For example, if tomorrow Morocco were to declare war on France, India on England, Persia or China on Russia, and so forth, those would be "just," "defensive" wars, irrespective of who attacked first, and every socialist would sympathize with the victory of the oppressed, dependent, unequal states against the oppressing, slaveowning, predatory "great" powers.
(Chapter One: Socialism and War, 1915)
Socialists must not only demand the unconditional and immediate liberation of the colonies without compensation—and this demand in its political expression signifies nothing else than the recognition of the right to self-determination; they must also render determined support to the more revolutionary elements in the bourgeois-democratic movements for national liberation in these countries and assist their uprising—or revolutionary war, in the event of one—against the imperialist powers that oppress them.
We welcome the close alliance of Moslem and non-Moslem elements. We sincerely want to see this alliance extended to all the toilers of the East. Only when the Indian, Chinese, Korean, Japanese, Persian, and Turkish workers and peasants join hands and march together in the common cause of liberation—only then will decisive victory over the exploiters be ensured.
by V. I. Lenin (for the Second Congress of the Communist International) (June 5, 1920)
[...] the Communist International should advance and theoretically substantiate the proposition that with the aid of the proletariat of the advanced countries, the backward countries can pass over to the Soviet system and, through definite stages of development, to communism, without going through the capitalist stage.

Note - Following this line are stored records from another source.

Definition white_example : positive :=
  Positive
    (Tensor [3; 8; 8] (fun _ => 0%Q))
    (Tensor [3; 8; 8] (fun _ => (1 # 2)%Q))
    (Tensor [8; 8; 3] (fun _ => 255%Z))
    (Tensor [1; 8; 8] (fun _ => 1%Q))
    "cosmos".




(** A renderer that numbers its five pictures. *)
Definition numbered_render (dataset : string) (example : positive)
    (normal_gt : tensor Q) (semantic_gt : tensor Z) (mask : tensor bool)
    : option (pictures nat) :=
  Some (Pictures 0 1 2 3 4).


(** The keys under which one example of [dataset] is logged. *)
Definition picture_keys (dataset : string) : list string :=
  ["rgb-" +:+ dataset; "gt-semantic-" +:+ dataset; "pred-semantic-" +:+ dataset;
   "gt-normal-" +:+ dataset; "pred-normal-" +:+ dataset].




(** ** MuliTask.training_step and MuliTask.validation_step *)



Section Steps.

Variables image_size num_positive : nat.
Variable forward : tensor Q -> option predictions.
Variable masked_l1_loss : tensor Q -> tensor Q -> tensor bool -> option scalar.
Variable nll : list Q -> Z -> Q.
(** [self.gpus] *)
Variable gpus : Z.





End Steps.

(** ** MuliTask.select_val_samples_for_datasets2 *)

(** How a run of the second curation loop ends; a run that returns also
    gives the draws it did not use. *)
Inductive outcome2 :=
  | Returned2 (imgs : gmap string (list nat)) (unused : list nat)
  | Raised2
  | Spinning2 (imgs : gmap string (list nat)).

Section Curation2.

Variable valset : list positive.

(** [random.randint(0, len(self.valset))] draws from [len + 1] values. *)
Fixpoint select_loop2 (draws : list nat) (val_imgs : gmap string (list nat)) : outcome2 :=
  let val_imgs := dd.touch "taskonomy" val_imgs in
  if length (dd.get "taskonomy" val_imgs) <? 20 then
    match draws with
    | [] => Spinning2 val_imgs
    | r :: draws' =>
        match randint0 (length valset + 1) r with
        | Some idx => select_loop2 draws' (dd.append "taskonomy" idx val_imgs)
        | None => Raised2
        end
    end
  else Returned2 val_imgs draws.

Definition select_val_samples_for_datasets2 (draws : list nat) : outcome2 :=
  select_loop2 draws ∅.

End Curation2.

(** * Properties *)

(** ** Dataset classification *)

Section Classification.

Implicit Types (s p b : string) (RB : list string).

Lemma mem_true x RB : Py.mem x RB = true <-> x ∈ RB.
Proof. unfold Py.mem. apply bool_decide_eq_true. Qed.

Lemma split_not_nil c s : Py.split c s ≠ [].
Proof.
  destruct s as [|a s]; simpl; [done|].
  destruct (Ascii.eqb a c); [done|]. by destruct (Py.split c s).
Qed.

(** The first field of a split contains no separator. *)
Lemma item0_split_cons c a s :
  Py.item0 (Py.split c (String a s))
  = if Ascii.eqb a c then EmptyString else String a (Py.item0 (Py.split c s)).
Proof.
  simpl. destruct (Ascii.eqb a c); [done|].
  pose proof (split_not_nil c s). by destruct (Py.split c s).
Qed.

(** A prefix without the separator is also a prefix of the first field. *)
Lemma startswith_item0 c p s :
  Py.contains c p = false -> Py.startswith p s = true ->
  Py.startswith p (Py.item0 (Py.split c s)) = true.
Proof.
  revert s. induction p as [|a p IH]; intros s Hc Hp; [done|].
  destruct s as [|a' s]; [done|]. simpl in Hc, Hp.
  destruct (Ascii.eqb a c) eqn:Hac; [done|].
  destruct (Ascii.eqb a a') eqn:Haa; [|done].
  apply Ascii.eqb_eq in Haa as <-.
  rewrite item0_split_cons, Hac. simpl. rewrite Ascii.eqb_refl. by apply IH.
Qed.

Lemma plain_names_elem RB r :
  plain_names RB = true -> r ∈ RB ->
  Py.contains "-"%char r = false ∧ Py.startswith "ai_" r = false.
Proof.
  unfold plain_names. rewrite forallb_forall. intros H Hr.
  apply list_elem_of_In, H in Hr.
  apply andb_true_iff in Hr as [H1 H2].
  by apply negb_true_iff in H1, H2.
Qed.

Lemma longest_bound RB r : r ∈ RB -> String.length r <= longest RB.
Proof.
  induction 1 as [r RB|r r' RB _ IH]; simpl; lia.
Qed.

Lemma length_zs n tl : String.length (zs n tl) = n + String.length tl.
Proof. induction n; simpl; congruence. Qed.

Lemma item0_split_zs n tl :
  Py.item0 (Py.split "-"%char (zs n (String "-"%char tl))) = zs n EmptyString.
Proof.
  induction n as [|n IH]; [done|].
  change (zs (S n) (String "-"%char tl)) with (String "z"%char (zs n (String "-"%char tl))).
  rewrite item0_split_cons. simpl. by rewrite IH.
Qed.

Lemma contains_zs n tl : Py.contains "-"%char (zs n (String "-"%char tl)) = true.
Proof. induction n; simpl; auto. Qed.

(** Whatever the list of Replica buildings, some identifier is in no bucket. *)
Lemma some_building_in_no_bucket RB : exists b, buckets_hit RB b = 0.
Proof.
  exists (zs (S (longest RB)) "-").
  assert (Hlong : forall x, String.length x > longest RB -> Py.mem x RB = false).
  { intros x Hx. apply bool_decide_eq_false. intros Hin%longest_bound. lia. }
  unfold buckets_hit, building_in_gso, building_in_replica, building_in_hypersim,
    building_in_taskonomy.
  rewrite item0_split_zs, contains_zs.
  rewrite !Hlong by (rewrite length_zs; simpl; lia).
  reflexivity.
Qed.

End Classification.

(** C3 (as stated) fails: a hyphenated identifier whose part before the
    first hyphen is not a Replica building satisfies none of the four
    predicates. *)
Lemma unknown_hyphenated_building_in_no_bucket :
  buckets_hit sample_replica_buildings "unknown-scene" = 0.
Proof. reflexivity. Qed.

(** C3 (amended): provided no Replica building name contains a hyphen or
    starts with [ai_], every identifier satisfies exactly one of the four
    predicates, except the identifiers that contain a hyphen, do not start
    with [ai_] and whose part before the first hyphen is not a Replica
    building: those satisfy none.  In particular no identifier satisfies two
    of them. *)
Theorem building_buckets_partition (REPLICA_BUILDINGS : list string) (building : string) :
  plain_names REPLICA_BUILDINGS = true ->
  buckets_hit REPLICA_BUILDINGS building
  = if Py.contains "-"%char building
       && negb (Py.startswith "ai_" building)
       && negb (Py.mem (Py.item0 (Py.split "-"%char building)) REPLICA_BUILDINGS)
    then 0 else 1.
Proof.
  intros Hplain.
  unfold buckets_hit, building_in_gso, building_in_replica, building_in_hypersim,
    building_in_taskonomy.
  destruct (Py.mem building REPLICA_BUILDINGS) eqn:Hr.
  - apply mem_true in Hr.
    destruct (plain_names_elem _ _ Hplain Hr) as [-> ->]. reflexivity.
  - destruct (Py.startswith "ai_" building) eqn:Hh.
    + destruct (Py.mem (Py.item0 (Py.split "-"%char building)) REPLICA_BUILDINGS) eqn:Hg.
      * apply mem_true in Hg.
        destruct (plain_names_elem _ _ Hplain Hg) as [_ Hno].
        rewrite (startswith_item0 "-"%char "ai_" building) in Hno; done.
      * by destruct (Py.contains "-"%char building).
    + destruct (Py.contains "-"%char building),
        (Py.mem (Py.item0 (Py.split "-"%char building)) REPLICA_BUILDINGS); reflexivity.
Qed.

Lemma building_buckets_partition_witness :
  plain_names sample_replica_buildings = true
  ∧ buckets_hit sample_replica_buildings "frl_apartment_0-chair"
    = if Py.contains "-"%char "frl_apartment_0-chair"
         && negb (Py.startswith "ai_" "frl_apartment_0-chair")
         && negb (Py.mem (Py.item0 (Py.split "-"%char "frl_apartment_0-chair"))
                    sample_replica_buildings)
      then 0 else 1.
Proof.
  split; [reflexivity|].
  apply (building_buckets_partition sample_replica_buildings "frl_apartment_0-chair").
  reflexivity.
Defined.

(** ** Valid-mask construction *)

Section ValidMask.

Lemma Qmax_cases x y : Qmax x y = x ∨ Qmax x y = y.
Proof.
  unfold Qmax, GenericMinMax.gmax. destruct (x ?= y)%Q; auto.
Qed.


Lemma foldl_Qmax_in a l : foldl Qmax a l = a ∨ foldl Qmax a l ∈ l.
Proof.
  revert a. induction l as [|y l IH]; intros a; simpl; [by left|].
  destruct (IH (Qmax a y)) as [H|H].
  - rewrite H. destruct (Qmax_cases a y) as [E|E]; rewrite E;
      [by left|right; apply elem_of_cons; by left].
  - right. apply elem_of_cons. by right.
Qed.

by V. I. Lenin (July 26, 1920)
Second Congress of the Communist International
In his article assessing the Communist Manifesto ninety years after it was written, Leon Trotsky pointed out:
[T]he Manifesto contains no reference to the struggle of colonial and semi-colonial countries for independence. To the extent that Marx and Engels considered the social revolution 'in the leading civilized countries at least' to be a matter of the next few years, the colonial question was resolved automatically for them, not in consequence of an independent movement of oppressed nationalities but in consequence of the victory of the proletariat in the metroploitan centers of capitalism. The questions of revolutionary strategy in colonial and semi-colonial countries are therefore not touched upon at all by the Manifesto. Yet these questions demand an independent solution.[...] The movement of the colored races against their imperialist oppressors is one of the most important and powerful movements against the existing order and therefore calls for the complete, unconditional, and unlimited support on the part of the proletariat of the white race. The credit for developing revolutionary strategy for oppressed nationalities belongs primarily to Lenin. (our emphasis)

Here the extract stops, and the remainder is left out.